ABSTRACTIt has long been known that exons can encode transcriptional enhancers. However, the prevalence of such dual-use exons and related questions remain elusive. Our recently predicted highly accurate, large sets of cis-regulatory module candidates (CRMCs) and non-CRMCs in the human genome provide us an opportunity to address these questions. We find that exonic transcription factor binding sites(eTFBSs) occupy at least a third of the total exon lengths, suggesting exonic enhancers(eEHs) are more prevalent than originally thought. Moreover, active eTFBSs significantly overlap experimentally determined active eEHs, and enhance the transcription of nearby genes. Furthermore, both A/T and C/G in eTFBSs are more likely under evolutionary selection than those in non-CRMC exons, indicating the eTFBSs might be in dual-use.
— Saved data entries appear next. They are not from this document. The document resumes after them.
(* ===== verification/Lwip.v ===== *)
(** * What the stack needs of lwIP

    pifus drives lwIP through its raw TCP interface.  The class lists the
    functions the sources under [lwip/custom/stack/] call, over an abstract
    state; a pcb is an opaque pointer.  Nothing is assumed of them.  lwIP in
    turn calls the registered callbacks, which are definitions of the files
    that follow, with a chain of pbufs. *)
From Stdlib Require Import Ascii.
From S2P Require Import Prelude Operation.

(** [err_t]. *)
Definition ERR_OK : Z := 0.
Definition ERR_MEM : Z := -1.

(** The callbacks the stack registers. *)
Inductive stack_callback :=
  | TcpRecvCallback | TcpSentCallback | TcpAcceptedCallback | TcpConnectedCallback.

(** A pointer to data in the shared region of an application. *)
Record shm_ptr := ShmPtr { shm_app : Z; shm_addr : Z }.

Class Lwip := {
  lwip_state : Type;
  ip_addr_t : Type;
  IP4_ADDR_ANY : ip_addr_t;
  IP6_ADDR_ANY : ip_addr_t;
  IP_ANY_TYPE : ip_addr_t;
  ipaddr_aton : list ascii -> ip_addr_t -> ip_addr_t;
  tcp_new : lwip_state -> option Z * lwip_state;
  tcp_nagle_disable : Z -> lwip_state -> lwip_state;
  tcp_arg : option Z -> option Z -> lwip_state -> lwip_state;
  tcp_bind : option Z -> ip_addr_t -> Z -> lwip_state -> Z * lwip_state;
  tcp_connect : option Z -> ip_addr_t -> Z -> stack_callback -> lwip_state -> Z * lwip_state;
  tcp_listen_with_backlog : option Z -> Z -> lwip_state -> option Z * lwip_state;
  tcp_accept : option Z -> stack_callback -> lwip_state -> lwip_state;
  tcp_write : option Z -> shm_ptr -> Z -> Z -> lwip_state -> Z * lwip_state;
  tcp_sent : option Z -> stack_callback -> lwip_state -> lwip_state;
  tcp_output : option Z -> lwip_state -> lwip_state;
  tcp_recv : option Z -> stack_callback -> lwip_state -> lwip_state;
  tcp_recved : option Z -> Z -> lwip_state -> lwip_state;
  tcp_close : option Z -> lwip_state -> Z * lwip_state;
  pbuf_release : lwip_state -> lwip_state;  (* [pbuf_free(p)] on the chain received *)
}.

(** ** Received data

    A chain is the list of its pbufs, [p->next] being the tail of the list:
    the callback only reads it. *)
Record pbuf := Pbuf {
  pb_payload : arr Z;
  pb_tot_len : Z;
  pb_len : Z }.

(** [pbuf_skip_const]: the rest of the chain and [*out_offset]. *)
Fixpoint pbuf_skip (q : list pbuf) (offset_left : Z) : list pbuf * Z :=
  match q with
  | [] => (q, offset_left)
  | p :: next =>
      if pb_len p <=? offset_left then pbuf_skip next (u16 (offset_left - pb_len p))
      else (q, offset_left)
  end.

(** The bytes of a chain. *)
Definition pbuf_bytes (q : list pbuf) : list Z :=
  concat ((fun p => slice (pb_payload p) 0 (pb_len p)) <$> q).

(** [len] counts 16 bits, and [tot_len] is what is left of the packet. *)
Fixpoint pbuf_wf (q : list pbuf) : Prop :=
  match q with
  | [] => True
  | p :: next =>
      0 <= pb_len p /\ pb_tot_len p = Z.of_nat (length (pbuf_bytes q)) /\
      pb_tot_len p < 65536 /\ pbuf_wf next
  end.
(** A receive operation takes what is buffered first. If that is enough, the
    operation is complete at once and the receive queue stays as it is;
    otherwise all that was buffered is in the client's block and the receive
    waits, after those that wait already, for the rest.  The bytes go to the
    block in stream order and nothing else of the region is written; receives
    wait only while nothing is buffered, which the operation preserves.  With a
    full receive queue the operation fails, and what it took from the buffer
    is no longer there. *)
Theorem tx_tcp_recv_fills_or_waits `{LW : Lwip} `{IN : !Indeterminate} (st : stack)
    (op : pifus_internal_operation) (m : mem) :
  let s := st_sockets st (int_socket op) in
  let e := recv_entry (op_recv (int_operation op)) in
  let f := fill [e] (buffered s) in
  socket_wf s -> entry_ok e -> recv_waits s ->
  st_apps st (app_index (so_identifier s)) = Some m ->
  exists r st' m', tx_tcp_recv st op = Ret (r, st') /\
    let s' := st_sockets st' (int_socket op) in
    recv_block_offset (res_recv r) = i64 (rq_block_offset e) /\
    st_lwip st' = tcp_recv (so_pcb s) TcpRecvCallback (st_lwip st) /\
    st_apps st' (app_index (so_identifier s)) = Some m' /\
    same_mem m' (write_all m (fl_writes f)) /\
    buffered s' = fl_left f /\ recv_waits s' /\
    match fl_entries f with
    | [] => res_code r = TCP_RECV /\ res_result_code r = PIFUS_OK /\ rq_list s' = rq_list s
    | waiting =>
        (rb_free (so_recv_queue s) <> 0 -> res_result_code r = PIFUS_ASYNC /\
           rq_list s' = rq_list s ++ waiting) /\
        (rb_free (so_recv_queue s) = 0 -> res_result_code r = PIFUS_ERR /\
           rq_list s' = rq_list s)
    end.
Proof.
  intros s e f Hwf He Hwait Hm. pose proof Hwf as (_ & _ & _ & _ & Hrq & _).
  set (st0 := st_set_lwip st (tcp_recv (so_pcb s) TcpRecvCallback (st_lwip st))).
  destruct (tx_recv_taken st0 (int_socket op) m e Hwf He eq_refl Hm)
    as (k & bb & m' & st1 & Htaken & Hes & Hbw & Hc & Hfull & Hs1 & Hlw & Happ & Hmem).
  change (st_sockets st0 (int_socket op)) with s in *. fold f in Hes, Hc, Hmem.
  rewrite tx_tcp_recv_unfold. cbv zeta. fold s st0 e. rewrite Htaken. cbn [mbind outcome_bind]. rewrite Hes.
  assert (rq_size e <> k -> fl_left f = []) as Hleft.
  { intros Hk. rewrite decide_False in Hes by done. revert Hes. unfold f. simpl.
    destruct (buffered s); [done|]. by destruct (_ <=? _)%nat. }
  case_bool_decide as Hk.
  - do 3 eexists. split; [done|]. rewrite decide_True by done. cbv zeta. rewrite Hs1.
    split_and!; try done. intros Hq. destruct (Hfull Hk). by apply Hwait.
  - rewrite decide_False by done. rewrite Hs1.
    change (so_recv_queue (set_recv_buffer s bb)) with (so_recv_queue s).
    change (so_recv_queue_buffer (set_recv_buffer s bb)) with (so_recv_queue_buffer s).
    destruct (decide (rb_free (so_recv_queue s) = 0)) as [Hz|Hz].
    + rewrite ring_buffer_put_full by done. do 3 eexists. split; [done|]. cbv zeta. rewrite Hs1.
      split_and!; try done. intros _. change (bb_contents bb (so_recv_buffer_array s) = []).
      rewrite Hc. by apply Hleft.
    + destruct (ring_buffer_put_ok (so_recv_queue s) (so_recv_queue_buffer s)
        (entry_advance e k) Hrq) as (-> & _ & _ & Hput); [pose proof (rb_free_bounds _ Hrq); lia|].
      do 3 eexists. split; [done|]. cbv zeta. rewrite set_socket_eq.
      split_and!; try done. intros _. change (bb_contents bb (so_recv_buffer_array s) = []).
      rewrite Hc. by apply Hleft.
Qed.
(* ===== verification/LinkedList.v ===== *)
(** * The list of sockets of a priority thread
      ([lwip/custom/stack/src/list/linked_list.c])

    A circular doubly linked list on the heap.  The heap of nodes is a finite
    map from addresses: touching an address that is not in it (never allocated,
    or freed) is [Undefined].  What [malloc] answers is an argument of the
    operations that call it. *)
From S2P Require Import Prelude.

Section linked_list.
Context {A : Type}.

Record ListNode := Node { element_ : A; pred_ : Z; succ_ : Z }.

Abbreviation nodes := (gmap Z ListNode).

(** [struct _ListData], with the nodes it owns and the elements its cleanup
    function was called for. *)
Record list_data := ListData {
  ld_nodes : nodes;
  size_ : Z;
  iter_round_ : Z;
  head_ : option Z;
  iter_node_ : option Z;
  func_clean_ : bool;
  ld_cleaned : list A }.

Implicit Types (ns : nodes) (self : list_data) (element : A).

Definition ld_set_nodes self ns : list_data :=
  ListData ns (size_ self) (iter_round_ self) (head_ self) (iter_node_ self)
    (func_clean_ self) (ld_cleaned self).
Definition ld_set_size self (n : Z) : list_data :=
  ListData (ld_nodes self) n (iter_round_ self) (head_ self) (iter_node_ self)
    (func_clean_ self) (ld_cleaned self).
Definition ld_set_head self (p : option Z) : list_data :=
  ListData (ld_nodes self) (size_ self) (iter_round_ self) p (iter_node_ self)
    (func_clean_ self) (ld_cleaned self).
Definition ld_set_iter self (round : Z) (p : option Z) : list_data :=
  ListData (ld_nodes self) (size_ self) round (head_ self) p
    (func_clean_ self) (ld_cleaned self).

(** [if (func_clean) func_clean(e)]. *)
Definition clean self (e : A) : list_data :=
  if func_clean_ self then
    ListData (ld_nodes self) (size_ self) (iter_round_ self) (head_ self) (iter_node_ self)
      (func_clean_ self) (ld_cleaned self ++ [e])
  else self.

(** Reading and writing through a pointer to a node, and [free]. *)
Definition load ns (p : Z) : outcome ListNode := deref (ns !! p).
Definition store_element ns (p : Z) (e : A) : outcome nodes :=
  n ← load ns p; Ret (<[p := Node e (pred_ n) (succ_ n)]> ns).
Definition store_pred ns (p q : Z) : outcome nodes :=
  n ← load ns p; Ret (<[p := Node (element_ n) q (succ_ n)]> ns).
Definition store_succ ns (p q : Z) : outcome nodes :=
  n ← load ns p; Ret (<[p := Node (element_ n) (pred_ n) q]> ns).
Definition free_node self (p : Z) : list_data := ld_set_nodes self (delete p (ld_nodes self)).

(** A fresh node with its element; its links are written before they are read. *)
Definition new_node_at ns (p : Z) element : nodes := <[p := Node element p p]> ns.

(** [new_node->pred_ = new_node->succ_ = new_node]. *)
Definition link_alone ns (new_node : Z) : outcome nodes :=
  ns ← store_succ ns new_node new_node;
  store_pred ns new_node new_node.

(** The four assignments that put a node before another. *)
Definition link_before ns (new_node track : Z) : outcome nodes :=
  ns ← store_succ ns new_node track;
  t ← load ns track;
  ns ← store_pred ns new_node (pred_ t);
  t ← load ns track;
  ns ← store_succ ns (pred_ t) new_node;
  store_pred ns track new_node.

(** [while (idx > 0) { track = track->succ_; --idx; }]. *)
Fixpoint list_walk ns (track : Z) (idx : nat) : outcome Z :=
  match idx with
  | O => Ret track
  | S idx => t ← load ns track; list_walk ns (succ_ t) idx
  end.

(** [iter_round_] is not initialised: it is an argument. *)
Definition ListInit (iter_round : Z) : list_data :=
  ListData ∅ 0 iter_round None None false [].

Definition ListPushFront self (malloc : option Z) element : outcome (bool * list_data) :=
  match malloc with
  | None => Ret (false, self)
  | Some new_node =>
      let ns := new_node_at (ld_nodes self) new_node element in
      ns ← match head_ self with
           | None => link_alone ns new_node
           | Some head => link_before ns new_node head
           end;
      let self := ld_set_head (ld_set_nodes self ns) (Some new_node) in
      Ret (true, ld_set_size self (u32 (size_ self + 1)))
  end.

Definition ListPushBack self (malloc : option Z) element : outcome (bool * list_data) :=
  match malloc with
  | None => Ret (false, self)
  | Some new_node =>
      let ns := new_node_at (ld_nodes self) new_node element in
      self ← match head_ self with
             | None =>
                 ns ← link_alone ns new_node;
                 Ret (ld_set_head (ld_set_nodes self ns) (Some new_node))
             | Some head =>
                 ns ← link_before ns new_node head; Ret (ld_set_nodes self ns)
             end;
      Ret (true, ld_set_size self (u32 (size_ self + 1)))
  end.

Definition ListInsert self (idx : Z) (malloc : option Z) element : outcome (bool * list_data) :=
  if size_ self <? idx then Ret (false, self)
  else
    match malloc with
    | None => Ret (false, self)
    | Some new_node =>
        let ns := new_node_at (ld_nodes self) new_node element in
        self ← match head_ self with
               | None =>
                   ns ← link_alone ns new_node;
                   Ret (ld_set_head (ld_set_nodes self ns) (Some new_node))
               | Some head =>
                   let self := if idx =? 0 then ld_set_head self (Some new_node) else self in
                   track ← list_walk ns head (Z.to_nat idx);
                   ns ← link_before ns new_node track; Ret (ld_set_nodes self ns)
               end;
        Ret (true, ld_set_size self (u32 (size_ self + 1)))
    end.

(** Cleaning up and freeing a node that was unlinked. *)
Definition clean_and_free self (p : Z) : outcome list_data :=
  n ← load (ld_nodes self) p;
  Ret (free_node (clean self (element_ n)) p).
Interestingly, eTFBSs in codons tend to encode loops rather than more critical helices and strands in protein structures, while eTFBSs in untranslated regions (UTRs) tend to avoid positions where known UTR-related functions were located. Intriguingly, active eTFBSs are found to be in close physical proximity to distal promoters and involved in the activation of target genes. The close physical proximity between exons and promoters in topologically associating domains might render less critical exons to opt for parts of enhancers when non-exonic sequences are unavailable due to space constraints. It appears that nature avoids the dilemma of evolving a sequence for two unrelated functions by using less-critical, physically available exons for eTFBSs. Therefore, the prevalent dual-use of exons is not only possible but also inevitable.